## Collected data entries
* * *

(* ===== verification/StatusLine.v ===== *)
(** * [SimpleHttpClient::parseStatusLine] (processing.cpp, lines 249-266)

    [statusStream >> response.httpVersion >> response.statusCode] on an
    [istringstream] over the line, the failure branch that stores
    "Invalid status line format", and the loop
    [while (statusStream >> word)] that rebuilds the reason phrase with one
    space between words.  The loop takes fuel; [reason_loop_fuel] shows
    that the fuel [parseStatusLine] passes is never exhausted, and
    [reason_loop_words] that the loop computes the words of the rest of the
    line joined by single spaces. *)

From S2P Require Import Prelude StdString IStream Message.

(** The body of the reason-phrase loop:
    [if (!reasonPhrase.empty()) reasonPhrase += " "; reasonPhrase += word;] *)
Definition append_word (phrase word : str) : str :=
  (if decide (phrase = []) then phrase else phrase ++ [SP]) ++ word.

(** [while (statusStream >> word) { ... }] *)
Fixpoint reason_loop (fuel : nat) (s phrase : str) : str :=
  match fuel with
  | O => phrase
  | S f =>
      match extract_string s with
      | XOk w rest => reason_loop f rest (append_word phrase w)
      | _ => phrase
      end
  end.

(** [bool parseStatusLine(const std::string& line, HttpResponse& response)]:
    the boolean result and the response as the call leaves it. *)
Definition parseStatusLine (line : str) (r : HttpResponse) : bool * HttpResponse :=
  match extract_string line with
  | XOk ver rest =>
      let r1 := set_httpVersion ver r in
      match extract_int rest with
      | XOk code rest' =>
          let r2 := set_statusCode code r1 in
          (true, set_reasonPhrase (reason_loop (S (length rest')) rest' []) r2)
      | XFail v => (false, set_errorMessage msg_status_line (set_statusCode v r1))
      | XEof => (false, set_errorMessage msg_status_line r1)
      end
  | _ => (false, set_errorMessage msg_status_line r)
  end.

(** ** Reference: the words of a line *)

(** The white-space separated words of [s], as a reference for the loop. *)
Fixpoint split_words (s : str) : list str :=
  match s with
  | [] => []
  | c :: s' =>
      if c_isspace c then split_words s'
      else match s' with
           | [] => [[c]]
           | c' :: _ =>
               if c_isspace c' then [c] :: split_words s'
               else match split_words s' with
                    | [] => [[c]]
                    | w :: ws => (c :: w) :: ws
                    end
           end
  end.

(** Words joined by single spaces. *)
Definition join_words (ws : list str) : str :=
  match ws with
  | [] => []
  | w :: ws' => w ++ mjoin (map (λ w, SP :: w) ws')
  end.

(** A status line as a server writes it: version, code, reason words. *)
Definition render_status_line (ver : str) (code : Z) (words : list str) : str :=
  ver ++ [SP] ++ show_Z code ++ mjoin (map (λ w, SP :: w) words).

(** A token: non-empty, without white space. *)
Definition token (w : str) : Prop := w ≠ [] ∧ Forall (λ c, c_isspace c = false) w.

#[export] Instance token_dec (w : str) : Decision (token w).
Proof. unfold token. apply _. Defined.

(** ** Lemmas *)

Lemma split_words_spaces (ws s : str) :
  Forall (λ c, c_isspace c = true) ws → split_words (ws ++ s) = split_words s.
Proof. induction 1 as [|c ws Hc _ IH]; simpl; [done|]. by rewrite Hc. Qed.

Lemma split_words_cons (c : ascii) (s : str) :
  split_words (c :: s) =
    if c_isspace c then split_words s
    else match s with
         | [] => [[c]]
         | c' :: _ =>
             if c_isspace c' then [c] :: split_words s
             else match split_words s with [] => [[c]] | w :: ws => (c :: w) :: ws end
         end.
Proof. reflexivity. Qed.

Lemma split_words_word (w r : str) :
  token w → match r with [] => True | c :: _ => c_isspace c = true end →
  split_words (w ++ r) = w :: split_words r.
Proof.
  intros [Hne Hw] Hr. induction Hw as [|c w Hc Hw IH]; [done|].
  rewrite <- app_comm_cons, split_words_cons, Hc.
  destruct w as [|c' w].
  - destruct r as [|c' r]; [done|]. simpl. by rewrite Hr.
  - apply Forall_cons in Hw as [Hc' _]. cbn [app] in *. rewrite Hc', IH; done.
Qed.

(** One extraction reads the first word of the reference split. *)
Lemma split_words_extract (s : str) :
  split_words s =
    match extract_string s with XOk w rest => w :: split_words rest | _ => [] end.
Proof.
  destruct (skip_ws_suffix s) as (ws & Hs & Hws).
  unfold extract_string. rewrite Hs at 1. rewrite split_words_spaces by done.
  destruct (skip_ws s) as [|c s1] eqn:E; [done|].
  destruct (span_word (c :: s1)) as [w r] eqn:Hsp.
  destruct (span_word_spec _ _ _ Hsp) as (Heq & Hw & Hr). rewrite Heq.
  apply split_words_word; [|done]. split; [|done].
  intros ->. simpl in Heq. subst r. pose proof (skip_ws_head _ _ _ E) as Hc.
  simpl in Hsp. rewrite Hc in Hsp. destruct (span_word s1); simplify_eq.
Qed.

(** Termination of the reason-phrase loop: every round consumes input, so
    any fuel above the length of the input gives the same result. *)
Lemma reason_loop_fuel (n m : nat) (s phrase : str) :
  (length s < n)%nat → (length s < m)%nat → reason_loop n s phrase = reason_loop m s phrase.
Proof.
  revert m s phrase. induction n as [|n IH]; intros m s phrase Hn Hm; [lia|].
  destruct m as [|m]; [lia|]. simpl.
  destruct (extract_string s) as [| |w rest] eqn:E; [done|done|].
  destruct (extract_string_ok _ _ _ E) as (_ & _ & Hlt). apply IH; lia.
Qed.

(** The loop is the reference: the words of the input, appended to the
    phrase one by one. *)
Lemma reason_loop_words (n : nat) (s phrase : str) :
  (length s < n)%nat → reason_loop n s phrase = foldl append_word phrase (split_words s).
Proof.
  revert s phrase. induction n as [|n IH]; intros s phrase Hn; [lia|].
  rewrite split_words_extract. simpl.
  destruct (extract_string s) as [| |w rest] eqn:E; [done|done|].
  destruct (extract_string_ok _ _ _ E) as (_ & _ & Hlt). simpl. apply IH. lia.
Qed.

(** Appending the words one by one joins them with single spaces. *)
Lemma foldl_append_word (phrase : str) (ws : list str) :
  phrase ≠ [] → Forall (λ w, w ≠ []) ws →
  foldl append_word phrase ws = phrase ++ mjoin (map (λ w, SP :: w) ws).
Proof.
  intros Hp Hws. revert phrase Hp. induction Hws as [|w ws Hw Hws IH]; intros phrase Hp.
  - by rewrite app_nil_r.
  - simpl. rewrite IH.
    + unfold append_word. rewrite decide_False by done. by rewrite <- !app_assoc.
    + unfold append_word. rewrite decide_False by done. by destruct phrase.
Qed.

Lemma foldl_append_word_nil (ws : list str) :
  Forall (λ w, w ≠ []) ws → foldl append_word [] ws = join_words ws.
Proof.
  intros Hws. destruct Hws as [|w ws Hw Hws]; [done|]. cbn [foldl join_words].
  assert (append_word [] w = w) as -> by reflexivity. by apply foldl_append_word.
Qed.

Lemma split_words_render (words : list str) :
  Forall token words → split_words (mjoin (map (λ w, SP :: w) words)) = words.
Proof.
  induction 1 as [|w ws Hw Hws IH]; [done|].
  change (mjoin (map (λ w, SP :: w) (w :: ws))) with ([SP] ++ w ++ mjoin (map (λ w, SP :: w) ws)).
  rewrite split_words_spaces by (by constructor).
  rewrite split_words_word, IH; [done|done|]. by destruct ws.
Qed.

Lemma render_rest_stops (words : list str) :
  stops 10 (mjoin (map (λ w, SP :: w) words)).
Proof. by destruct words. Qed.

(** ** Properties of [parseStatusLine] *)

(** Round trip: a status line written as version, code and reason words is
    parsed back to exactly these fields; the reason phrase is the words
    joined by single spaces (empty when there is none). *)
Theorem parseStatusLine_render (ver : str) (code : Z) (words : list str) (r : HttpResponse) :
  token ver → (INT_MIN <= code <= INT_MAX)%Z → Forall token words →
  parseStatusLine (render_status_line ver code words) r =
    (true, set_reasonPhrase (join_words words) (set_statusCode code (set_httpVersion ver r))).
Proof.
  intros [Hv Hvs] Hc Hws. unfold parseStatusLine, render_status_line.
  rewrite <- (app_nil_l (ver ++ _)).
  rewrite extract_string_word; [|constructor|done|done|reflexivity].
  rewrite (extract_int_show [SP]); [|repeat constructor|exact Hc|apply render_rest_stops].
  rewrite (reason_loop_words _ _ _ (Nat.lt_succ_diag_r _)), split_words_render by done.
  rewrite foldl_append_word_nil; [done|]. eapply Forall_impl; [done|]. by intros w [].
Qed.

(** What a successful call leaves: a non-empty version token and an [int]
    status code; the other fields of the response are untouched. *)
Lemma parseStatusLine_true (line : str) (r r' : HttpResponse) :
  parseStatusLine line r = (true, r') →
  token (httpVersion r') ∧ (INT_MIN <= statusCode r' <= INT_MAX)%Z ∧
  headers r' = headers r ∧ body r' = body r ∧ isSuccess r' = isSuccess r ∧
  errorMessage r' = errorMessage r.
Proof.
  unfold parseStatusLine.
  destruct (extract_string line) as [| |ver rest] eqn:E1; [done|done|].
  destruct (extract_int rest) as [|v|code rest'] eqn:E2; [done|done|].
  intros H; simplify_eq/=. destruct (extract_string_ok _ _ _ E1) as (Hne & Hw & _).
  pose proof (extract_int_range rest code ltac:(eauto)). split_and!; done || lia.
Qed.

(** What a failed call leaves: the error text, and the headers, body and
    success flag untouched. *)
Lemma parseStatusLine_false (line : str) (r r' : HttpResponse) :
  parseStatusLine line r = (false, r') →
  errorMessage r' = msg_status_line ∧ headers r' = headers r ∧ body r' = body r ∧
  isSuccess r' = isSuccess r.
Proof.
  unfold parseStatusLine.
  destruct (extract_string line) as [| |ver rest]; [by intros; simplify_eq|by intros; simplify_eq|].
  destruct (extract_int rest) as [|v|code rest']; intros H; by simplify_eq/=.
Qed.

(** Whatever the line, [response.statusCode] stays in the [int] range. *)
Theorem parseStatusLine_code_range (line : str) (r : HttpResponse) :
  (INT_MIN <= statusCode r <= INT_MAX)%Z →
  (INT_MIN <= statusCode (snd (parseStatusLine line r)) <= INT_MAX)%Z.
Proof.
  intros Hr. unfold parseStatusLine.
  destruct (extract_string line) as [| |ver rest]; [done|done|].
  destruct (extract_int rest) as [|v|code rest'] eqn:E; [done| |]; simpl;
    apply (extract_int_range rest); eauto.
Qed.

(** ** Witnesses *)

Lemma reason_loop_fuel_witness :
  (length ‹" Not Found"› < 11)%nat ∧ (length ‹" Not Found"› < 20)%nat ∧
  reason_loop 11 ‹" Not Found"› [] = reason_loop 20 ‹" Not Found"› [].
Proof.
  assert (H1 : (length ‹" Not Found"› < 11)%nat) by (simpl; lia).
  assert (H2 : (length ‹" Not Found"› < 20)%nat) by (simpl; lia).
  exact (conj H1 (conj H2 (reason_loop_fuel 11 20 ‹" Not Found"› [] H1 H2))).
Defined.

Lemma parseStatusLine_code_range_witness :
  (INT_MIN <= statusCode HttpResponse_init <= INT_MAX)%Z ∧
  (INT_MIN <= statusCode (snd (parseStatusLine ‹"HTTP/1.1 99999999999 Big"› HttpResponse_init))
     <= INT_MAX)%Z.
Proof.
  assert (H : (INT_MIN <= statusCode HttpResponse_init <= INT_MAX)%Z)
    by (simpl; unfold INT_MIN, INT_MAX; lia).
  exact (conj H (parseStatusLine_code_range ‹"HTTP/1.1 99999999999 Big"› HttpResponse_init H)).
Defined.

* * *

## Problem statement
Scan the records above and show every line in which the word "fields" occurs.

## Result of the task
    parsed back to exactly these fields; the reason phrase is the words
    status code; the other fields of the response are untouched. *)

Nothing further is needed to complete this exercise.